Il y a un second niveau d’astuce pour activer la compilation des bindings qui sinon restent calculés à l’exécution, notamment en MVVM où la View ne connaît pas la classe du ViewModel.

Ce niveau s’active en précisant le type de la donnée qui est bindée, ce qui semble naturel puisque s’il manque XAML est bien obligé d’attendre l’exécution pour le connaître et que justement c’est ce qu’on cherche à éviter en forçant une reconnaissance précoce. Et pour cela il faut utiliser x:DataType. Premier indice. Mais où ?

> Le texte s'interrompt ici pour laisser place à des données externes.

(* ===== verification/BodyInFacts.v ===== *)
(** * Replaying the request body: proofs

    The input filter refines reading from a stream of items: what it delivers
    and what it keeps always make up the saved body, in order. *)
From S2P Require Import Prelude Types World Sim Brigade Phase1Facts BodyIn.
Local Open Scope Z_scope.

(** ** The specification: reading from a stream *)

(** [d] is what a read limited to [n] bytes (unlimited when [n ≤ 0]) takes,
    [rest] what it leaves. *)
Definition upto (n : Z) (d rest : list item) : Prop :=
  (n ≤ 0 ∧ rest = [])
  ∨ (0 < n ∧ (Z.of_nat (length (bytes_in d)) = n
              ∨ rest = [] ∧ Z.of_nat (length (bytes_in d)) < n)).

(** One read of the stream [s] delivers [d] and leaves [s']. *)
Definition stream_read (mode : input_mode) (n : Z) (s d s' : list item) : Prop :=
  match mode with
  | AP_MODE_EATCRLF => False
  | AP_MODE_GETLINE => s = d ++ s'
  | AP_MODE_SPECULATIVE => s' = s ∧ ∃ rest, s = d ++ rest ∧ upto n d rest
  | AP_MODE_EXHAUSTIVE => d = s ∧ s' = []
  | AP_MODE_READBYTES | AP_MODE_INIT => s = d ++ s' ∧ upto n d s'
  end.

Section body_in_facts.
Context {X : Type} `{!Httpd X, !BrigadeLaws X}.
Implicit Types w : world X.

(** The filter [f] is replaying [saved] for the context [c]. *)
Record replaying w (f : ap_filter_t) c x saved : Prop := {
  rp_filter : f_ctx f = Some c;
  rp_ctx : ctxs w !! c = Some x;
  rp_saved : saved_body x = Some saved;
  rp_allowed : intervention_triggered x = false }.

(** Only the saved body (and the environment) moved: no filter was removed,
    nothing was read from the connection. *)
Definition saved_now w w' c x rest : Prop :=
  ∃ e, w' = set_ctxs (λ m, <[c := set_saved_body (λ _, Some rest) x]> m) (set_env (λ _, e) w).

Lemma set_env_id w : set_env (λ _, env w) w = w.
Proof. by destruct w. Qed.

Lemma saved_now_here w c x saved e :
  ctxs w !! c = Some x → saved_body x = Some saved →
  saved_now w (set_env (λ _, e) w) c x saved.
Proof.
  intros Hx Hs. exists e.
  assert (set_saved_body (λ _, Some saved) x = x) as ->.
  { destruct x. simpl in Hs. by rewrite Hs. }
  by rewrite set_ctxs_id.
Qed.

Lemma saved_now_replaying w w' f c x saved rest :
  replaying w f c x saved → saved_now w w' c x rest →
  replaying w' f c (set_saved_body (λ _, Some rest) x) rest.
Proof. intros [] [e ->]. constructor; try done. simpl. apply lookup_insert_eq. Qed.

Lemma saved_now_trans w1 w2 w3 c x r1 r2 :
  saved_now w1 w2 c x r1 → saved_now w2 w3 c (set_saved_body (λ _, Some r1) x) r2 →
  saved_now w1 w3 c x r2.
Proof.
  intros [e1 ->] [e2 ->]. exists e2. unfold set_ctxs, set_env. simpl. by rewrite insert_insert_eq.
Qed.

Lemma set_saved_wp c rest x (Q : unit → world X → Prop) w e :
  ctxs w !! c = Some x →
  (∀ w', saved_now w w' c x rest → Q tt w') → wp (set_saved c rest) Q (set_env (λ _, e) w).
Proof. intros Hx HQ. unfold set_saved. act_step. apply HQ. by exists e. Qed.
(* ===== verification/FilterOut.v ===== *)
(** * Phases 3 and 4

    src/mod_coraza_filter_out.c: the output filter.  A filter function's result
    is its status and the brigade it leaves in [bb]; a part of it that may
    [return] is a computation of an [option], composed with [then_].  The
    brigade a read may split bucket by bucket is given already split (see
    [Types]), so [apr_bucket_read] changes nothing here. *)
From S2P Require Import Prelude Pack Types World DynLib Intervention Headers.
Local Open Scope Z_scope.

Section filter_out.
Context {X : Type} `{!Libcoraza X, !Httpd X, !Pool}.
Abbreviation W := (world X).
Abbreviation result := (apr_status * brigade)%type.

(** ** Server-sent events *)
Definition sse : string := "text/event-stream".

(** [strncasecmp(s, p, strlen(p)) == 0] for a string at least as long as [p]. *)
Fixpoint has_prefix_nocase (p s : string) : bool :=
  match p, s with
  | EmptyString, _ => true
  | String a p, String b s => bool_decide (tolower a = tolower b) && has_prefix_nocase p s
  | String _ _, EmptyString => false
  end.

(** The loop over what follows the media type. *)
Fixpoint sse_tail (s : string) : bool :=
  match s with
  | EmptyString => true
  | String a s =>
      if bool_decide (a = " "%char) || bool_decide (a = chr 9) then sse_tail s
      else bool_decide (a = ";"%char)
  end.

Definition coraza_is_sse_response (q : request_rec) : bool :=
  match r_content_type q with
  | None => false
  | Some ct =>
      if bool_decide (strlen ct < strlen sse) || negb (has_prefix_nocase sse ct) then false
      else sse_tail (String.substring (String.length sse) (String.length ct - String.length sse) ct)
  end.

(** ** Endings *)

(** [ap_pass_brigade(f->next, bb)]. *)
Definition pass_to_next (bb : brigade) : M W result :=
  emit (EvPass bb) ;; outside (ap_pass_brigade bb).

Definition coraza_die (status : Z) (r : nat) : M W unit :=
  upd_req r (set_r_status (λ _, HTTP_OK)) ;;
  q ← get_req r;
  emit (EvDie status (r_status q)) ;;
  q ← outside (ap_die status r q);
  upd_req r (λ _, q).

(** [ctx->intervention_triggered = 1; ap_remove_output_filter(f);] *)
Definition step_out (f : ap_filter_t) (c : nat) : M W unit :=
  upd_ctx c (set_intervention_triggered (λ _, true)) ;;
  emit (EvRemoveOutputFilter f).

(** [ctx->headers_delayed = 0; apr_brigade_cleanup(ctx->pending_brigade);] *)
Definition discard_pending (c : nat) : M W unit :=
  upd_ctx c (set_headers_delayed (λ _, false)) ;;
  ctx ← get_ctx c;
  match pending_brigade ctx with
  | None => undefined
  | Some _ => upd_ctx c (set_pending_brigade (λ _, Some []))
  end.

Definition coraza_fail_closed_response (f : ap_filter_t) (r c : nat) : M W result :=
  step_out f c ;;
  upd_req r (set_r_status (λ _, HTTP_INTERNAL_SERVER_ERROR)) ;;
  ctx ← get_ctx c;
  if headers_delayed ctx then
    discard_pending c ;;
    coraza_die HTTP_INTERNAL_SERVER_ERROR r ;;
    mret (AP_FILTER_ERROR, [])
  else mret (APR_EGENERAL, []).

Definition coraza_fail_closed_headers (f : ap_filter_t) (r c : nat) : M W result :=
  step_out f c ;;
  coraza_die HTTP_INTERNAL_SERVER_ERROR r ;;
  mret (AP_FILTER_ERROR, []).

Definition coraza_drop_response (f : ap_filter_t) (r c : nat) : M W result :=
  step_out f c ;;
  ctx ← get_ctx c;
  when (headers_delayed ctx) (discard_pending c) ;;
  coraza_drop_connection r ;;
  mret (APR_ECONNABORTED, []).

(** An intervention before anything was sent. *)
Definition deny_headers (f : ap_filter_t) (r c : nat) (ret : Z) : M W result :=
  ctx ← get_ctx c;
  if drop_connection ctx then coraza_drop_response f r c
  else step_out f c ;; coraza_die ret r ;; mret (AP_FILTER_ERROR, []).

(** An intervention on the body. *)
Definition deny_body (f : ap_filter_t) (r c : nat) (ret : Z) : M W result :=
  ctx ← get_ctx c;
  if drop_connection ctx then coraza_drop_response f r c
  else
    step_out f c ;;
    ctx ← get_ctx c;
    if headers_delayed ctx then
      discard_pending c ;; coraza_die ret r ;; mret (AP_FILTER_ERROR, [])
    else
      upd_req r (set_r_status (λ _, ret)) ;; mret (APR_EGENERAL, []).

(** [m] reported an intervention: [deny] it. *)
Definition poll_response (r c : nat) (deny : Z → M W result) : M W (option result) :=
  ctx ← get_ctx c;
  ret ← coraza_process_intervention (transaction ctx) r false;
  if bool_decide (ret > 0) then a ← deny ret; mret (Some a) else mret None.

(** ** Phase 3 *)

(** Every response header the client will see. *)
Definition response_pairs (q : request_rec) : list coraza_header_pair_t :=
  table_pairs (r_headers_out q)
  ++ match r_content_type q with
     | Some ct => [c_pair "Content-Type" (Some ct)]
     | None => []
     end
  ++ table_pairs (r_err_headers_out q).

Definition submit_headers (r c : nat) : M W bool :=
  q ← get_req r;
  ctx ← get_ctx c;
  bulk_done ← bulk_submit (coraza_add_response_headers (transaction ctx))
    "coraza: bulk response-header submission failed, falling back to per-header path"
    (response_pairs q);
  if bulk_done : bool then mret true
  else send_each (coraza_add_response_header (transaction ctx))
         "coraza: response header too long to inspect"
         "coraza: engine error adding response header" (response_pairs q).

Definition protocol_sent (q : request_rec) : string :=
  match r_protocol q with Some p => p | None => "HTTP/1.1" end.

(** [coraza_is_response_body_accessible(t) && ..._processable(t)]. *)
Definition is_processable (t : Z) : M W bool :=
  a ← coraza_is_response_body_accessible t;
  if bool_decide (a = 0) then mret false
  else p ← coraza_is_response_body_processable t; mret (bool_decide (p ≠ 0)).

(** Phase 4 of a body that is not inspected, before any header goes out. *)
Definition finish_uninspected (f : ap_filter_t) (r c : nat) (bb : brigade) : M W result :=
  ctx ← get_ctx c;
  rc ← coraza_process_response_body (transaction ctx);
  if coraza_process_failed rc then coraza_fail_closed_headers f r c
  else
    upd_ctx c (set_phase4_done (λ _, true)) ;;
    then_ (poll_response r c (deny_headers f r c)) (
    emit (EvRemoveOutputFilter f) ;;
    pass_to_next bb).

Definition start_delay (r c : nat) : M W unit :=
  q ← get_req r;
  if r_header_only q || r_main q || bool_decide (r_status q >= 400) then mret tt
  else
    upd_ctx c (set_pending_brigade (λ _, Some [])) ;;
    upd_ctx c (set_headers_delayed (λ _, true)).

Definition phase3 (f : ap_filter_t) (r c : nat) (bb : brigade) : M W (option result) :=
  upd_ctx c (set_phase3_done (λ _, true)) ;;
  sent ← submit_headers r c;
  if negb sent then a ← coraza_fail_closed_headers f r c; mret (Some a)
  else
    q ← get_req r;
    ctx ← get_ctx c;
    rc ← coraza_process_response_headers (transaction ctx) (r_status q) (protocol_sent q);
    if coraza_process_failed rc then
      ap_log APLOG_ERR "coraza: engine error processing response headers" ;;
      a ← coraza_fail_closed_headers f r c; mret (Some a)
    else
      b ← is_processable (transaction ctx);
      upd_ctx c (set_response_body_processable (λ _, b)) ;;
      p ← poll_response r c (deny_headers f r c);
      match p with
      | Some a => mret (Some a)
      | None =>
          if negb b then a ← finish_uninspected f r c bb; mret (Some a)
          else if coraza_is_sse_response q then
            emit (EvRemoveOutputFilter f) ;; a ← pass_to_next bb; mret (Some a)
          else start_delay r c ;; mret None
      end.

(** ** Phase 4 *)

(** [APR_BRIGADE_PREPEND(bb, ctx->pending_brigade)]: [ctx->pending_brigade] is
    left empty. *)
Definition prepend_pending (c : nat) (bb : brigade) : M W brigade :=
  ctx ← get_ctx c;
  match pending_brigade ctx with
  | None => undefined
  | Some pending => upd_ctx c (set_pending_brigade (λ _, Some [])) ;; mret (pending ++ bb)
  end.

(** The bound on what the header delay holds; [size_t] additions wrap. *)
Definition bound_delay (f : ap_filter_t) (c : nat) (bb : brigade) (len : Z) : M W (option result) :=
  ctx ← get_ctx c;
  if headers_delayed ctx && bool_decide (len > 0) then
    upd_ctx c (set_pending_len (λ n, wrap64 (n + len))) ;;
    ctx ← get_ctx c;
    if bool_decide (pending_len ctx > CORAZA_MAX_DELAYED_BODY) then
      ap_log APLOG_WARNING "coraza: delayed response body exceeded bytes; flushing headers early" ;;
      upd_ctx c (set_headers_delayed (λ _, false)) ;;
      emit (EvRemoveOutputFilter f) ;;
      all ← prepend_pending c bb;
      upd_ctx c (set_pending_brigade (λ _, None)) ;;
      a ← pass_to_next all; mret (Some a)
    else mret None
  else mret None.

(** Inspect the data of one bucket. *)
Definition inspect_data (f : ap_filter_t) (r c : nat) (data : bytes) : M W (option result) :=
  let len := Z.of_nat (length data) in
  ctx ← get_ctx c;
  if bool_decide (len > 0) && response_body_processable ctx then
    if bool_decide (len > INT_MAX) then
      ap_log APLOG_ERR "coraza: response body chunk too large to inspect" ;;
      a ← coraza_fail_closed_response f r c; mret (Some a)
    else
      rc ← coraza_append_response_body (transaction ctx) data len;
      if CORAZA_CALL_FAILED rc then a ← coraza_fail_closed_response f r c; mret (Some a)
      else poll_response r c (deny_body f r c)
  else mret None.

(** The loop over the buckets of [bb], [rest] being those ahead: the result of
    the filter, or [has_eos]. *)
Fixpoint body_loop (f : ap_filter_t) (r c : nat) (bb rest : brigade) (has_eos : bool)
  : M W (result + bool) :=
  match rest with
  | [] => mret (inr has_eos)
  | Eos :: rest => body_loop f r c bb rest true
  | Meta _ :: rest => body_loop f r c bb rest has_eos
  | Unreadable _ :: _ =>
      ap_log APLOG_ERR "coraza: cannot read response bucket for inspection" ;;
      a ← coraza_fail_closed_response f r c; mret (inl a)
  | Data _ data :: rest =>
      o ← bound_delay f c bb (Z.of_nat (length data));
      match o with
      | Some a => mret (inl a)
      | None =>
          o ← inspect_data f r c data;
          match o with
          | Some a => mret (inl a)
          | None => body_loop f r c bb rest has_eos
          end
      end
  end.

(** [has_eos]. *)
Definition end_of_body (f : ap_filter_t) (r c : nat) (bb : brigade) : M W result :=
  ctx ← get_ctx c;
  rc ← coraza_process_response_body (transaction ctx);
  if coraza_process_failed rc then coraza_fail_closed_response f r c
  else
    then_ (poll_response r c (λ ret,
             upd_ctx c (set_phase4_done (λ _, true)) ;; deny_body f r c ret)) (
    upd_ctx c (set_phase4_done (λ _, true)) ;;
    ctx ← get_ctx c;
    bb ← (if headers_delayed ctx then
            upd_ctx c (set_headers_delayed (λ _, false)) ;; prepend_pending c bb
          else mret bb);
    emit (EvRemoveOutputFilter f) ;;
    pass_to_next bb).

(** Not the last brigade; [ap_save_brigade] creates the brigade it saves to
    when there is none. *)
Definition hold_or_pass (f : ap_filter_t) (r c : nat) (bb : brigade) : M W result :=
  ctx ← get_ctx c;
  if headers_delayed ctx then
    a ← outside (ap_save_brigade (default [] (pending_brigade ctx)) bb);
    let '(rv, (pending, bb)) := a in
    upd_ctx c (set_pending_brigade (λ _, Some pending)) ;;
    if bool_decide (rv ≠ APR_SUCCESS) then
      ap_log APLOG_ERR "coraza: cannot set aside the delayed response body" ;;
      coraza_fail_closed_response f r c
    else mret (APR_SUCCESS, bb)
  else pass_to_next bb.

Definition phase4 (f : ap_filter_t) (r c : nat) (bb : brigade) : M W result :=
  l ← body_loop f r c bb bb false;
  match l with
  | inl a => mret a
  | inr true => end_of_body f r c bb
  | inr false => hold_or_pass f r c bb
  end.

(** ** The filter *)
Definition coraza_output_filter (f : ap_filter_t) (bb : brigade) : M W result :=
  live ← (match f_ctx f with
          | None => mret None
          | Some c =>
              ctx ← get_ctx c;
              mret (if intervention_triggered ctx then None else Some c)
          end);
  match live with
  | None => emit (EvRemoveOutputFilter f) ;; pass_to_next bb
  | Some c =>
      ctx ← get_ctx c;
      then_ (if phase3_done ctx then mret None else phase3 f (f_r f) c bb) (
      phase4 f (f_r f) c bb)
  end.
End filter_out.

Le mieux est de le placer au plus haut niveau du code XAML, celui de la page par exemple, de telle façon à ce que toute la vue puisse en profiter. C’est à ce même niveau que se trouve l’initialisation du BindingContext.

Toutefois cela soulève un petit problème… si l’on respecte MVVM il n’est pas possible de lier la View au ViewModel, c’est mal. Je plaisante, il y a de bonnes raisons à cela que je ne développerai pas ici. Néanmoins cela ouvre débat puisque la View est conçue pour fonctionner avec des champs bien précis elle pourrait dans l’esprit connaître son ViewModel sans “trop” violer MVVM. Autant créer un lien entre un ViewModel et une View ou tout élément de l’IHM est indiscutablement une erreur, autant dans l’autre sens, on peut en discuter et je pense que cela peut se défendre (sauf dans un système idéal avec Unit Testing, mocking etc, mais franchement j’en vois ultra rarement des projets avec Unit Testing…). Mais restons fidèles à la ligne fixée par MVVM. D’ailleurs ce pattern autorise le lien direct entre une View et un élément du Model si cela est ponctuel et pour une View n’ayant aucune interaction (car une interaction impliquerait par exemple un bouton donc une commande donc du code, c’est à dire quelque chose qui doit absolument être dans un ViewModel, et ça ça ne se discute pas).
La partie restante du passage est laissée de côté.